Per serving: 317 calories, 21g fat (6g saturated), 19mg cholesterol, 285mg sodium, 23g carbohydrate, 7g fiber, 13g protein

Healthy and Hardy Fall Produce

Apple season is here! Apples are full of fiber- eat them raw, spread peanut butter on them, or bake them. Buy them organic if you can, so you can eat the skin, which contains many antioxidants. Pears are also a great, sweet and juicy fall fruit. They have loads of vitamin C and fiber and are great raw or baked as well.


When it comes to hardy vegetables that will keep you full this fall, you can’t go wrong with a root vegetable stew.
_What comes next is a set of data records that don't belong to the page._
(** * DHCP options (src/net/dhcpopts.c): a shallow embedding and its properties

    The C file scans raw DHCP option data held in memory.  The embedding keeps
    the memory as a total map from addresses to bytes, as C has it: a read
    outside the data block is not stopped by anything, it simply returns
    whatever byte lies there.  The scanner, [find_dhcp_option_raw] with
    [dhcp_option_len], runs in a small monad that records the addresses it
    reads, so that statements about the bounds of its accesses can be made
    and checked. *)

From Stdlib Require Import ZArith List Lia Bool.
From Stdlib.Strings Require Import Byte.
Import ListNotations.
Open Scope Z_scope.

(** ** Machine integers *)

(** The two data models gPXE is built for.  [size_t], [ssize_t] and
    [unsigned long] have 32 bits on the first and 64 bits on the second;
    [unsigned int] has 32 bits on both. *)
Inductive data_model := ILP32 | LP64.

Definition long_bits (dm : data_model) : Z :=
  match dm with ILP32 => 32 | LP64 => 64 end.

Definition SIZE_MODULUS (dm : data_model) : Z := 2 ^ long_bits dm.
Definition SSIZE_MAX (dm : data_model) : Z := 2 ^ (long_bits dm - 1) - 1.

(** Conversion to [size_t] / [unsigned long]: wrap modulo [2^w]. *)
Definition to_size (dm : data_model) (x : Z) : Z := x mod SIZE_MODULUS dm.

(** Conversion to [ssize_t]: wrap into [-2^(w-1), 2^(w-1)). *)
Definition to_ssize (dm : data_model) (x : Z) : Z :=
  (x + 2 ^ (long_bits dm - 1)) mod SIZE_MODULUS dm - 2 ^ (long_bits dm - 1).

(** ** Memory *)

Definition addr := Z.
Definition memory := addr -> byte.

(** A pointer result: [NULL] or the address of an object. *)
Definition ptr := option addr.
Definition NULL : ptr := None.

(** The value of the [uint8_t] stored at an address. *)
Definition load (m : memory) (a : addr) : Z := Z.of_N (Byte.to_N (m a)).

Definition byte_of_Z (z : Z) : byte :=
  match Byte.of_N (Z.to_N (z mod 256)) with
  | Some b => b
  | None => x00
  end.

(** Store one byte. *)
Definition store (m : memory) (a : addr) (v : Z) : memory :=
  fun a' => if a' =? a then byte_of_Z v else m a'.

(** The memory that holds the bytes [bs] from address [base] on and zero
    everywhere else. *)
Definition mem_of_list (base : addr) (bs : list Z) : memory :=
  fun a =>
    if a <? base then x00
    else byte_of_Z (nth (Z.to_nat (a - base)) bs 0).

(** ** Reads with an access log *)

Definition Rd (A : Type) : Type := memory -> A * list addr.

Definition ret {A} (x : A) : Rd A := fun _ => (x, []).

Definition bind {A B} (c : Rd A) (f : A -> Rd B) : Rd B :=
  fun m =>
    let (a, t1) := c m in
    let (b, t2) := f a m in
    (b, t1 ++ t2).

Definition read (a : addr) : Rd Z := fun m => (load m a, [a]).

Notation "x <- c ;; k" := (bind c (fun x => k))
  (at level 61, c at next level, right associativity).

Definition result {A} (r : A * list addr) : A := fst r.
Definition reads {A} (r : A * list addr) : list addr := snd r.

(** ** Option records *)

(** Modelled from the spec: the layout of [struct dhcp_option], declared in
    gpxe/dhcp.h, which is not part of the sources at hand.  A record is a
    view of the wire format [[tag:1][len:1][payload]]: the fields [tag],
    [len] and [data] lie at the offsets 0, 1 and 2. *)
Definition OFF_TAG : Z := 0.
Definition OFF_LEN : Z := 1.
Definition OFF_DATA : Z := 2.

(** Modelled from the spec: the reserved tags [DHCP_PAD] and [DHCP_END] of
    gpxe/dhcp.h, 0 and 255. *)
Definition DHCP_PAD : Z := 0.
Definition DHCP_END : Z := 255.

(** Modelled from the spec: the macros [DHCP_ENCAP_OPT], [DHCP_ENCAPSULATOR]
    and [DHCP_ENCAPSULATED] of gpxe/dhcp.h, which is not part of the sources
    at hand.  The encapsulator occupies the high-order position and the
    8-bit sub-tag the low-order position of the composite tag. *)
Definition DHCP_ENCAP_OPT (encapsulator encapsulated : Z) : Z :=
  Z.lor (Z.shiftl encapsulator 8) encapsulated.
Definition DHCP_ENCAPSULATOR (encap_opt : Z) : Z := Z.shiftr encap_opt 8.
Definition DHCP_ENCAPSULATED (encap_opt : Z) : Z := Z.land encap_opt 255.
Rutabagas, parsnips, turnips, carrots and potatoes all make great vegetables for a nice, hardy stew. Oven roasted cauliflower is also a nice option for a side dish- or it can add nutty flavor to your casseroles.
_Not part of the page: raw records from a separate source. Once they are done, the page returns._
Lemma MixColumns_cell s p :
  0 <= p < 16 ->
  SaveBytes_byte (MixColumns s) p =
  spec_mix_byte (SaveBytes_byte s (rowrot p 0)) (SaveBytes_byte s (rowrot p 1))
                (SaveBytes_byte s (rowrot p 2)) (SaveBytes_byte s (rowrot p 3)).
Proof.
  intros Hp. apply (bits_ext 8); try lia.
  - apply SaveBytes_byte_range.
  - apply spec_mix_byte_range; apply SaveBytes_byte_range.
  - intros i Hi. rewrite SaveBytes_byte_bit, MixColumns_bit by lia.
    rewrite spec_mix_byte_bit by (assumption || apply SaveBytes_byte_range).
    apply MixColumns_bits_ext; [ | assumption ]. apply bits_from_column.
Qed.

Lemma InvMixColumns_cell s p :
  0 <= p < 16 ->
  SaveBytes_byte (InvMixColumns s) p =
  spec_inv_mix_byte (SaveBytes_byte s (rowrot p 0)) (SaveBytes_byte s (rowrot p 1))
                    (SaveBytes_byte s (rowrot p 2)) (SaveBytes_byte s (rowrot p 3)).
Proof.
  intros Hp. apply (bits_ext 8); try lia.
  - apply SaveBytes_byte_range.
  - apply spec_inv_mix_byte_range; apply SaveBytes_byte_range.
  - intros i Hi. rewrite SaveBytes_byte_bit, InvMixColumns_bit by lia.
    rewrite spec_inv_mix_byte_bit by (assumption || apply SaveBytes_byte_range).
    apply InvMixColumns_bits_ext; [ | assumption ]. apply bits_from_column.
Qed.

Lemma fips_inv_mix_byte_spec a0 a1 a2 a3 :
  0 <= a0 < 256 -> 0 <= a1 < 256 -> 0 <= a2 < 256 -> 0 <= a3 < 256 ->
  fips_inv_mix_byte a0 a1 a2 a3 = spec_inv_mix_byte a0 a1 a2 a3.
Proof.
  intros H0 H1 H2 H3. apply (bits_ext 8); try lia.
  - now apply fips_inv_mix_byte_range.
  - now apply spec_inv_mix_byte_range.
  - intros i Hi. now rewrite fips_inv_mix_byte_bit, spec_inv_mix_byte_bit.
Qed.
This root vegetable recipe will leave you full and satisfied:

Red Lentil and Root Vegetable Curry


Serves 4-6

• 1 Onion

• 1 Stick Celery

• 2 Carrots

• 1 Turnip

• 1/2 Sweet potato

• 1/2 Celeriac (or potato or parsnip)

• 2 Garlic Cloves

• 1 piece Ginger (thumb sized)

• 2 heaped tblspn Curry Paste (see recipe here)

• 1 Cup/ 160g Red Lentils

• 1 Can Chopped Tomatoes

• 400ml Water (plus more if needed)

• 1 Fresh Red Chilli and Fresh Parsley/ Coriander to garnish

To prepare the veg you need to dice the onion and finely slice the celery. Chop the carrots, turnips, sweet potato all with their skin on to roughly the same size. Peel the celeriac and also chop to the same size. Peel and crush your garlic and peel and finely dice the ginger.
In a large saucepan or frying pan, heat some vegetable oil and then add all of the chopped veg including the garlic and ginger into the pan. Saute for 5 minutes, stirring frequently until softened. Then add the curry paste and continue to cook while stirring for 5 minutes. Make sure all the veggies are coated nicely in the curry paste.
Then add the lentils and canned tomatoes and water.
Turn the heat down to a low/ medium simmer, put a lid on and cook for 40 minutes. (Stir every 10 minutes or so and add more water if it looks dry.)
Once cooked, check the seasoning and add more salt or pepper to your taste.
Serve garnished with fresh coriander or parsley and a finely sliced red chilli.